* [WHAT YOU WILL DO] Of the records that follow, copy only the lines from the line containing "else None in" to the line containing "least [width]. *)", both included, exactly as written.

* [RECORDS FOR PROCESSING]
(** * Sequence date repair of [fix_dates.py]

    A shallow embedding of the date-repair script: [is_valid_year],
    [parse_date], [format_date], [process_csv] and the driver [main],
    followed by the properties of the repair engine and of the driver.

    Conventions of the embedding.
    - A text is held as the [string] of the bytes of its UTF-8 encoding.
      The bytes of a multi-byte character never coincide with a comma or a
      line terminator, so reading lines, splitting and joining work on the
      bytes as on the characters.  Where the script looks at characters
      ([len], the regular expression and [int] in [parse_date]) the bytes
      are decoded to code points; the class [\d] is the decimal digits of
      Unicode.
    - Python integers are unbounded: years, months and days are [Z].
      List indices are [nat].
    - The file named by [filepath] is the only state of [process_csv]: it
      takes the content and returns the count together with the text
      written back, if any.  The state of [main] is the files under
      [BASE_DIR], the text printed and its counters. *)

From Stdlib Require Import ZArith Lia Ascii DecimalString.
From stdpp Require Import strings list gmap sorting.

Local Open Scope Z_scope.
Local Arguments String.append !_ _ / : simpl nomatch.

(** ** Characters and small string helpers *)

Definition LF : ascii := ascii_of_nat 10.
Definition CR : ascii := ascii_of_nat 13.
Definition COMMA : ascii := ","%char.
Definition DASH : ascii := "-"%char.

Definition ascii_eqb (a b : ascii) : bool := Ascii.eqb a b.

(** [c in s] for a character. *)
Fixpoint contains (c : ascii) (s : string) : bool :=
  match s with
  | EmptyString => false
  | String a rest => ascii_eqb a c || contains c rest
  end.

Fixpoint string_rep (n : nat) (c : ascii) : string :=
  match n with
  | O => EmptyString
  | S k => String c (string_rep k c)
  end.

(** ** [is_valid_year] (lines 19-21) *)

Definition is_valid_year (year_int : Z) : bool :=
  (1800 <=? year_int) && (year_int <=? 2100).

(** ** Text and decimal digits *)

Definition byte (c : ascii) : N := N_of_ascii c.

Definition continuation (c : ascii) : bool :=
  (128 <=? byte c)%N && (byte c <=? 191)%N.

(** The code points of a text from its UTF-8 encoding, as the strict
    decoder of [open(..., encoding='utf-8')] reads them: no overlong form,
    no surrogate, nothing above U+10FFFF.  [None] when the bytes are not the
    encoding of a text. *)
Fixpoint decode_utf8 (s : string) : option (list N) :=
  match s with
  | EmptyString => Some []
  | String b0 rest =>
      let lead := byte b0 in
      if (lead <? 128)%N then cons lead <$> decode_utf8 rest
      else if (lead <? 224)%N then
        match rest with
        | String b1 rest' =>
            let c := ((lead - 192) * 64 + (byte b1 - 128))%N in
            if (192 <=? lead)%N && continuation b1 && (128 <=? c)%N
            then cons c <$> decode_utf8 rest'
            else None
        | EmptyString => None
        end
      else if (lead <? 240)%N then
        match rest with
        | String b1 (String b2 rest') =>
            let c := ((lead - 224) * 4096 + (byte b1 - 128) * 64
                      + (byte b2 - 128))%N in
            if continuation b1 && continuation b2 && (2048 <=? c)%N
               && negb ((55296 <=? c)%N && (c <=? 57343)%N)
            then cons c <$> decode_utf8 rest'
            else None
        | _ => None
        end
      else
        match rest with
        | String b1 (String b2 (String b3 rest')) =>
            let c := ((lead - 240) * 262144 + (byte b1 - 128) * 4096
                      + (byte b2 - 128) * 64 + (byte b3 - 128))%N in
            if (lead <? 248)%N && continuation b1 && continuation b2
               && continuation b3 && (65536 <=? c)%N && (c <=? 1114111)%N
            then cons c <$> decode_utf8 rest'
            else None
        | _ => None
        end
  end.

(** The digits zero of the decimal digits of Unicode (general category Nd,
    Unicode 14.0.0, the version of the interpreter of the script): the
    class [\d] of [re] on [str] and the digits that [int] reads.  Each is
    followed by its digits one to nine. *)
Definition decimal_zeros : list N :=
  [48; 1632; 1776; 1984; 2406; 2534; 2662; 2790; 2918; 3046; 3174; 3302;
   3430; 3558; 3664; 3792; 3872; 4160; 4240; 6112; 6160; 6470; 6608; 6784;
   6800; 6992; 7088; 7232; 7248; 42528; 43216; 43264; 43472; 43504; 43600;
   44016; 65296; 66720; 68912; 69734; 69872; 69942; 70096; 70384; 70736;
   70864; 71248; 71360; 71472; 71904; 72016; 72784; 73040; 73120; 92768;
   92864; 93008; 120782; 120792; 120802; 120812; 120822; 123200; 123632;
   125264; 130032]%N.

(** The value of a decimal digit. *)
Definition decimal_value (c : N) : option N :=
  match List.find (fun zero => (zero <=? c)%N && (c <? zero + 10)%N)
                  decimal_zeros with
  | Some zero => Some (c - zero)%N
  | None => None
  end.

(** ** [parse_date] (lines 23-30) *)

(** [\d] *)
Definition is_digit (c : N) : bool :=
  match decimal_value c with Some _ => true | None => false end.

Definition digit_value (c : N) : Z :=
  match decimal_value c with Some v => Z.of_N v | None => 0 end.

(** [int(group)] on a run of digits. *)
Definition int_of_digits (ds : list N) : Z :=
  fold_left (fun acc c => 10 * acc + digit_value c) ds 0.

(** [re.match(r'^(\d{4})-(\d{2})-(\d{2})$', s)] on the characters of [s]:
    the three groups, as integers.  [$] also matches just before a newline
    that ends the text. *)
Definition match_date (cs : list N) : option (Z * Z * Z) :=
  let groups y1 y2 y3 y4 h1 m1 m2 h2 d1 d2 :=
    if forallb is_digit [y1; y2; y3; y4; m1; m2; d1; d2]
       && (h1 =? 45)%N && (h2 =? 45)%N
    then Some (int_of_digits [y1; y2; y3; y4],
               int_of_digits [m1; m2],
               int_of_digits [d1; d2])
    else None in
  match cs with
  | [y1; y2; y3; y4; h1; m1; m2; h2; d1; d2] =>
      groups y1 y2 y3 y4 h1 m1 m2 h2 d1 d2
  | [y1; y2; y3; y4; h1; m1; m2; h2; d1; d2; nl] =>
      if (nl =? 10)%N then groups y1 y2 y3 y4 h1 m1 m2 h2 d1 d2 else None
  | _ => None
  end.

(** [len(date_str)] counts characters. *)
Definition parse_date (date_str : string) : option (Z * Z * Z) :=
  match decode_utf8 date_str with
  | Some cs =>
      if Nat.eqb (length cs) 0 || Nat.ltb (length cs) 10
      then None
      else match_date cs
  | None => None
  end.

(** ** [format_date] (lines 32-34) *)

Definition decimal (n : N) : string :=
  NilEmpty.string_of_uint (N.to_uint n).

(** [f"{z:0{width}d}"]: sign-aware zero padding to at least [width]. *)
Definition format_d (width : nat) (z : Z) : string :=
  let ds := decimal (Z.abs_N z) in
  if z <? 0
  then String DASH (string_rep (width - 1 - String.length ds) "0" +:+ ds)
  else string_rep (width - String.length ds) "0" +:+ ds.

Definition format_date (year month day : Z) : string :=
  format_d 4 year +:+ "-" +:+ format_d 2 month +:+ "-" +:+ format_d 2 day.

Example parse_date_ok : parse_date "1970-01-01" = Some (1970, 1, 1).
Proof. reflexivity. Qed.

Example parse_date_bad : parse_date "09A0-01-01" = None.
Proof. reflexivity. Qed.

Example format_date_ok : format_date 1971 1 1 = "1971-01-01".
Proof. reflexivity. Qed.

Example format_d_neg : format_d 4 (-5) = "-005".
Proof. reflexivity. Qed.

(** ** Reading and writing the file (lines 41-42 and 158-161) *)

(** Text mode with the default [newline=None] translates the terminators
    CR LF and CR to LF on input. *)
Fixpoint universal_newlines (s : string) : string :=
  match s with
  | EmptyString => EmptyString
  | String c rest =>
      if ascii_eqb c CR
      then match rest with
           | String c' rest' =>
               if ascii_eqb c' LF
               then String LF (universal_newlines rest')
               else String LF (universal_newlines rest)
           | EmptyString => String LF EmptyString
           end
      else String c (universal_newlines rest)
  end.

(** [for line in f]: the lines of the text, each with its terminator; the
    last one has none when the text does not end in LF. *)
Fixpoint file_iter (s : string) : list string :=
  match s with
  | EmptyString => []
  | String c rest =>
      if ascii_eqb c LF
      then String LF EmptyString :: file_iter rest
      else match file_iter rest with
           | [] => [String c EmptyString]
           | l :: ls => String c l :: ls
           end
  end.

(** [s.rstrip(c)] for a one-character set. *)
Fixpoint rstrip (c : ascii) (s : string) : string :=
  match s with
  | EmptyString => EmptyString
  | String a rest =>
      match rstrip c rest with
      | EmptyString => if ascii_eqb a c then EmptyString else String a EmptyString
      | r => String a r
      end
  end.

(** [[line.rstrip('\n') for line in f]] *)
Definition read_lines (content : string) : list string :=
  map (rstrip LF) (file_iter (universal_newlines content)).

(** [s.split(c)]: always at least one part. *)
Fixpoint split (c : ascii) (s : string) : list string :=
  match s with
  | EmptyString => [EmptyString]
  | String a rest =>
      if ascii_eqb a c
      then EmptyString :: split c rest
      else match split c rest with
           | [] => [String a EmptyString]
           | p :: ps => String a p :: ps
           end
  end.

(** [','.join(parts)] *)
Definition join_comma (parts : list string) : string :=
  String.concat "," parts.

(** ** Records (lines 51-63) *)

Record record : Type := mkRecord {
  original_date : string;
  parsed : option (Z * Z * Z);
  value : string;
  fixed_date : option string
}.

Definition set_fixed_date (rec : record) (d : string) : record :=
  {| original_date := original_date rec;
     parsed := parsed rec;
     value := value rec;
     fixed_date := Some d |}.

Fixpoint parse_records (data_lines : list string) : list record :=
  match data_lines with
  | [] => []
  | line :: rest =>
      match split COMMA line with
      | date_str :: (_ :: _) as tail =>
          {| original_date := date_str;
             parsed := parse_date date_str;
             value := join_comma tail;
             fixed_date := None |} :: parse_records rest
      | _ => parse_records rest
      end
  end.

(** [rec['parsed'] and is_valid_year(rec['parsed'][0])]: the year of the
    record when the test holds. *)
Definition anchor_year (rec : record) : option Z :=
  match parsed rec with
  | Some (year, _, _) => if is_valid_year year then Some year else None
  | None => None
  end.

Definition is_anchor (rec : record) : bool :=
  match anchor_year rec with Some _ => true | None => false end.

(** ** Anchors and direction (lines 65-90) *)

(** A [for j in ...: if <anchor at j>: ...; break] scan over the indices
    [js] in their order: the first index that holds an anchor, with its
    year.  Every scan of the source stays inside the list. *)
Fixpoint first_anchor_in (records : list record) (js : list nat)
  : option (nat * Z) :=
  match js with
  | [] => None
  | j :: rest =>
      match records !! j with
      | Some rec =>
          match anchor_year rec with
          | Some year => Some (j, year)
          | None => first_anchor_in records rest
          end
      | None => first_anchor_in records rest
      end
  end.

(** [range(a, b)] and [range(i - 1, -1, -1)] *)
Definition range (a b : nat) : list nat := seq a (b - a).
Definition range_down (i : nat) : list nat := rev (seq 0 i).

(** lines 79-84 *)
Definition valid_years (records : list record) : list Z :=
  omap anchor_year records.
(** * CrystalToolkitScene: the React binding of the 3D scene engine

    A shallow embedding of
    [src/components/crystal-toolkit/CrystalToolkitScene/CrystalToolkitScene.tsx].

    The component is a function of its props that registers effects; each
    effect is a sequence of calls on collaborators (the [Scene] object, the
    three.js renderer, the owner's [setProps], the camera bus, the console).
    Every effect body is embedded as a computation in a small state/exception
    monad over a [World] that holds the collaborator state the component can
    observe together with the log of calls made, in order. *)

From Stdlib Require Import Ascii String List Bool Arith NArith ZArith QArith Lia Lqa.
From Stdlib Require Import DecimalString DecimalN.
Import ListNotations.
Local Open Scope string_scope.
Local Open Scope list_scope.

Set Implicit Arguments.

(* ------------------------------------------------------------------ *)
(** ** JavaScript values *)

(** A JavaScript [number].  Finite doubles are kept as the rationals they
    denote, next to the two infinities and NaN.  The component does no
    arithmetic on them except one division by 100, whose result is rounded to
    a double again ([binary64] below). *)
Inductive number : Type :=
| NaN
| Infinity (negative : bool)
| Finite (q : Q).

(** ToBoolean on a number: [0] and [NaN] are falsy. *)
Definition number_truthy (n : number) : bool :=
  match n with
  | NaN => false
  | Infinity _ => true
  | Finite q => negb (Qeq_bool q 0)
  end.

(** The integer nearest to [n / d], for [0 <= n] and [0 < d]; a tie goes to
    the even neighbour. *)
Definition round_half_even (n d : Z) : Z :=
  let q := (n / d)%Z in
  let r := (n mod d)%Z in
  if (2 * r <? d)%Z then q
  else if (d <? 2 * r)%Z then (q + 1)%Z
  else if Z.even q then q else (q + 1)%Z.

(** [floor (log2 (n / d))], for [0 < n] and [0 < d]. *)
Definition floor_log2 (n d : Z) : Z :=
  let e0 := (Z.log2 n - Z.log2 d)%Z in
  if (0 <=? e0)%Z
  then (if (d * 2 ^ e0 <=? n)%Z then e0 else (e0 - 1)%Z)
  else (if (d <=? n * 2 ^ (- e0))%Z then e0 else (e0 - 1)%Z).
(** The second part of updateEngine: the new engine. *)
Definition rebuild (reloadRules reloadContainers force : bool) : M (option error) :=
  if reloadRules || reloadContainers || force then
    (* We need to create a new engine if we received a rule/containers update *)
    let* _ := modH (set_Engine newActionnableEngine) in
    (* containers must be loaded before the rules anyway *)
    let* err := loadContainers in
    match err with
    | Some e => ret (Some ("error loading containers: " +:+ e))
    | None =>
        if reloadRules || force then
          let* _ := load_canary_rules in
          let* h := getH in
          let* err := Engine_LoadDirectory (RulesDB (RulesConfig (config h))) in
          match err with
          | Some e => ret (Some ("failed to load rules: " +:+ e))
          | None => ret None
          end
        else ret None
    end
  else ret None.

Definition updateEngine (force : bool) : M (option error) :=
  let* (reloadRules, reloadContainers) := refresh in
  rebuild reloadRules reloadContainers force.

(** *** Event ingestion *)

(** XMLEventToGoEvtxMap converts an XMLEvent as returned by wevtapi to a
    GoEvtxMap object that Gene can use.  The map is returned with the
    error, empty or as far as it was decoded. *)
Definition XMLEventToGoEvtxMap (xe : XMLEvent) : Event * option error :=
  let ge : Event := ∅ in
  let '(bytes, err) := json_Marshal xe in
  match err with
  | Some e => (ge, Some e)
  | None =>
      let '(ge, err) := json_Unmarshal bytes in
      match err with
      | Some e => (ge, Some e)
      | None => (ge, None)
      end
  end.

(** The search for the parent in the process tracker. *)
Definition parent_is_hids (h : HIDS) (g : string) : bool :=
  match GetByGuid (tracked h) g with
  | Some pt => String.eqb (ParentProcessGUID pt) (guid (tracked h))
  | None => false
  end.

(** IsHIDSEvent returns true if the event is generated by IDS activity *)
Definition IsHIDSEvent (h : HIDS) (e : Event) : bool :=
  if match GetString e pathSysmonParentProcessGUID with
     | Some pguid => String.eqb pguid (guid (tracked h))
     | None => false
     end
  then true
  else if match GetString e pathSysmonProcessGUID with
          | Some g => String.eqb g (guid (tracked h)) || parent_is_hids h g
          | None => false
          end
  then true
  else match GetString e pathSysmonSourceProcessGUID with
       | Some sguid => String.eqb sguid (guid (tracked h)) || parent_is_hids h sguid
       | None => false
       end.

Definition run_hooks (which : HIDS -> list Hook) (e : Event) : M Event :=
  let* h := getH in
  let '(t, e') := RunHooksOn (which h) (tracked h) e in
  let* _ := modH (set_tracked t) in
  ret e'.

Definition Engine_MatchOrFilter (e : Event) : M (Event * (list string * Z * bool)) :=
  let* h := getH in
  let '(eng, e', res) := MatchOrFilter (Engine h) e in
  let* _ := modH (set_Engine eng) in
  ret (e', res).

(** The warning message in certain circumstances. *)
Definition warn_missing_termination : M unit :=
  let* h := getH in
  when (EnableHooks (config h) && negb (flagProcTermEn (tracked h))
        && (0 <? eventScanned h) && (eventScanned h mod 1000 =? 0))
    (log_Warn "Sysmon process termination events seem to be missing. WHIDS won't work as expected.").

(** The branch taken for an event of the IDS itself: [goto LoopTail]. *)
Definition skip_event (event : Event) : M unit :=
  let* h := getH in
  when (PrintAll h) (Println event).

(** The decision taken once the event has matched at least one signature
    or is filtered. *)
Definition decide_event (event : Event) (crit : Z) (filtered : bool) : M Event :=
  let* h := getH in
  if crit >=? CritTresh (config h) then
    let* _ := when (negb (PrintAll h) && negb (LogAll (config h))) (PipeEvent event) in
    (* Run hooks post detection *)
    let* event := run_hooks postHooks event in
    let* _ := modH (fun h => set_alertReported (uint64_incr (alertReported h)) h) in
    ret event
  else if filtered && EnableFiltering (config h) && negb (PrintAll h) && negb (LogAll (config h)) then
    let event := Del GeneInfoPath event in
    (* we pipe filtered event *)
    let* _ := PipeEvent event in
    ret event
  else ret event.
(** X4.  A disable/enable cycle forgets the task in progress.  A task that
    begins at [start_time] and ends at [end_time] is credited when nothing
    happens in between; if the agent is disabled and enabled again between
    the two events, the stored window is [0] and the end event, whose start
    time does not compare equal to [0], adds nothing. *)
Theorem disable_enable_forgets_task (depth_ty count_ty : int_type) (w : World)
    (start_time end_time : float) :
  enabled_ (agent w) = true ->
  task_time_observers_ (host w) = true ->
  (start_time =? start_time)%float = true ->
  (0 =? start_time)%float = false ->
  (exists w2 : World,
     run depth_ty count_ty [TaskBegin start_time; TaskEnd start_time end_time] w
     = Some w2
     /\ task_duration_ (agent w2)
        = (task_duration_ (agent w) + (end_time - start_time))%float)
  /\ exists w1 w2 : World,
       step depth_ty count_ty (TaskBegin start_time) w = Some w1
       /\ step depth_ty count_ty (TaskEnd start_time end_time)
            (snd (enable (snd (disable w1)))) = Some w2
       /\ task_duration_ (agent w2) = task_duration_ (agent w)
       /\ task_time_observers_ (host w2) = true.
Proof.
  intros Hon Hobs Hself Hzero. split.
  - eexists. cbn [run step]. rewrite Hobs. cbn [host]. rewrite Hobs.
    split; [reflexivity|].
    unfold DidProcessTask, WillProcessTask. cbn. rewrite Hself. reflexivity.
  - eexists. eexists. cbn [step]. rewrite Hobs.
    split; [reflexivity|].
    rewrite disable_when_enabled by exact Hon.
    rewrite enable_when_disabled by reflexivity.
    cbn. unfold DidProcessTask. cbn. rewrite Hzero.
    repeat split.
Qed.

Lemma disable_enable_forgets_task_scenario :
  (enabled_ (agent enabled_world) = true
   /\ task_time_observers_ (host enabled_world) = true
   /\ (10 =? 10)%float = true
   /\ (0 =? 10)%float = false)
  /\ (exists w2 : World,
        run Int32 UInt64 [TaskBegin 10; TaskEnd 10 15] enabled_world = Some w2
        /\ task_duration_ (agent w2) = 5%float)
  /\ exists w1 w2 : World,
       step Int32 UInt64 (TaskBegin 10) enabled_world = Some w1
       /\ step Int32 UInt64 (TaskEnd 10 15) (snd (enable (snd (disable w1))))
          = Some w2
       /\ task_duration_ (agent w2) = 0%float
       /\ task_time_observers_ (host w2) = true.
Proof.
  split; [repeat split|].
  exact (disable_enable_forgets_task Int32 UInt64 enabled_world 10 15
           eq_refl eq_refl eq_refl eq_refl).
Defined.

(** X5.  While the agent is enabled, [ConsoleTimeStamp] makes the
    collaborator calls of one [getMetrics] and then exactly one push to the
    frontend, which carries the title and the full ordered metric list that
    [getMetrics] returns at that moment; the agent is not changed.  While the
    agent is disabled it changes nothing and pushes nothing. *)
Theorem ConsoleTimeStamp_pushes_snapshot (INSTANCE_COUNTERS_LIST : list string)
    (title : string) (w : World) :
  agent (ConsoleTimeStamp INSTANCE_COUNTERS_LIST title w) = agent w
  /\ probes (ConsoleTimeStamp INSTANCE_COUNTERS_LIST title w) = probes w
  /\ if enabled_ (agent w)
     then calls (host (ConsoleTimeStamp INSTANCE_COUNTERS_LIST title w))
          = calls (host w)
            ++ getMetrics_calls INSTANCE_COUNTERS_LIST (GetDocument (host w))
            ++ [call_frontend_metrics
                  (snd (fst (getMetrics INSTANCE_COUNTERS_LIST w))) title]
          /\ snd (fst (getMetrics INSTANCE_COUNTERS_LIST w))
             = spec_counter_metrics (CounterValue (host w)) 0
                 INSTANCE_COUNTERS_LIST
               ++ spec_fixed_metrics (agent w)
               ++ spec_timing_metrics (GetDocument (host w))
     else ConsoleTimeStamp INSTANCE_COUNTERS_LIST title w = w.
Proof.
  unfold ConsoleTimeStamp.
  destruct (enabled_ (agent w)) eqn:Hen; cbn [negb].
  - rewrite (getMetrics_when_enabled _ w Hen). cbn [agent host probes fst snd].
    repeat split. cbn. rewrite <- app_assoc. reflexivity.
  - repeat split.
Qed.

(** X6.  Taking a snapshot changes neither the agent nor what the next
    snapshot returns: a second [getMetrics], and one taken after a
    [ConsoleTimeStamp], return the same list as the first. *)
Theorem getMetrics_repeatable (INSTANCE_COUNTERS_LIST : list string)
    (title : string) (w : World) :
  agent (snd (getMetrics INSTANCE_COUNTERS_LIST w)) = agent w
  /\ snd (fst (getMetrics INSTANCE_COUNTERS_LIST
                 (snd (getMetrics INSTANCE_COUNTERS_LIST w))))
     = snd (fst (getMetrics INSTANCE_COUNTERS_LIST w))
  /\ snd (fst (getMetrics INSTANCE_COUNTERS_LIST
                 (ConsoleTimeStamp INSTANCE_COUNTERS_LIST title w)))
     = snd (fst (getMetrics INSTANCE_COUNTERS_LIST w)).
Proof.
  destruct (getMetrics_only_logs INSTANCE_COUNTERS_LIST w) as [cs1 H1].
  destruct (ConsoleTimeStamp_only_logs INSTANCE_COUNTERS_LIST title w)
    as [cs2 H2].
  rewrite H1, H2. cbn [agent]. split; [reflexivity|].
  destruct (enabled_ (agent w)) eqn:Hen.
  - rewrite !getMetrics_when_enabled by exact Hen. split; reflexivity.
  - unfold getMetrics. cbn [agent]. rewrite Hen. split; reflexivity.
Qed.

(** ** More on the guarded handlers *)

Lemma script_credits_fold (count_ty : int_type) (spans : list float) (a : Agent) :
  fold_left (credit count_ty ScriptGuard) spans a
  = set_script_duration (fold_left PrimFloat.add spans (script_duration_ a)) a.
Proof.
  revert a; induction spans as [|s spans IH]; intros a.
  - destruct a; reflexivity.
  - cbn [fold_left]. rewrite IH. reflexivity.
Qed.

(** X7.  For every well-nested trace of function-call and script-execution
    events, in any mixture, run from a state with no script in progress,
    [script_duration_] grows exactly by the wall times of the outermost
    spans that the trace closes, whichever of the two classes opens them; the
    shared depth counter equals the number of open spans; no count is kept
    and nothing else of the agent changes. *)
Theorem script_credits_outer_spans (depth_ty count_ty : int_type)
    (evs : list HostEvent) (w : World) :
  instrumenting_agents_ (host w) = true ->
  script_call_depth_ (agent w) = 0 ->
  well_nested (guards ScriptGuard) (int_max depth_ty) [] evs = true ->
  exists w' : World,
    run depth_ty count_ty evs w = Some w'
    /\ agent w'
       = set_script_call_depth (Z.of_nat (length (open_after [] evs)))
           (set_script_duration
              (fold_left PrimFloat.add (outer_spans [] evs)
                 (script_duration_ (agent w)))
              (agent w))
    /\ host w' = host w.
Proof.
  destruct w as [a h ps]; cbn [agent host]; intros Hreg Hdepth Hwn.
  pose proof (run_guarded depth_ty count_ty ScriptGuard evs [] ps a h Hreg Hdepth)
    as Hrun.
  cbn [guarded_probes app length] in Hrun.
  specialize (Hrun ltac:(pose proof (int_max_large depth_ty); lia) Hwn).
  eexists; split; [exact Hrun|]. cbn [agent host set_depth].
  rewrite script_credits_fold. split; reflexivity.
Qed.

Lemma script_credits_scenario :
  (instrumenting_agents_ (host enabled_world) = true
   /\ script_call_depth_ (agent enabled_world) = 0
   /\ well_nested (guards ScriptGuard) (int_max Int32) []
        [Begin CallFunction 0; Begin ExecuteScript 1; End ExecuteScript 2;
         End CallFunction 4; Begin ExecuteScript 5; End ExecuteScript 6] = true)
  /\ exists w' : World,
       run Int32 UInt64
         [Begin CallFunction 0; Begin ExecuteScript 1; End ExecuteScript 2;
          End CallFunction 4; Begin ExecuteScript 5; End ExecuteScript 6]
         enabled_world = Some w'
       /\ agent w' = set_script_duration 5 (agent enabled_world)
       /\ host w' = host enabled_world.
Proof.
  split; [repeat split|].
  exact (script_credits_outer_spans Int32 UInt64
           [Begin CallFunction 0; Begin ExecuteScript 1; End ExecuteScript 2;
            End CallFunction 4; Begin ExecuteScript 5; End ExecuteScript 6]
           enabled_world eq_refl eq_refl eq_refl).
Defined.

* [EXERCISE RESPONSE]
    else None in
  match cs with
  | [y1; y2; y3; y4; h1; m1; m2; h2; d1; d2] =>
      groups y1 y2 y3 y4 h1 m1 m2 h2 d1 d2
  | [y1; y2; y3; y4; h1; m1; m2; h2; d1; d2; nl] =>
      if (nl =? 10)%N then groups y1 y2 y3 y4 h1 m1 m2 h2 d1 d2 else None
  | _ => None
  end.

(** [len(date_str)] counts characters. *)
Definition parse_date (date_str : string) : option (Z * Z * Z) :=
  match decode_utf8 date_str with
  | Some cs =>
      if Nat.eqb (length cs) 0 || Nat.ltb (length cs) 10
      then None
      else match_date cs
  | None => None
  end.

(** ** [format_date] (lines 32-34) *)

Definition decimal (n : N) : string :=
  NilEmpty.string_of_uint (N.to_uint n).

(** [f"{z:0{width}d}"]: sign-aware zero padding to at least [width]. *)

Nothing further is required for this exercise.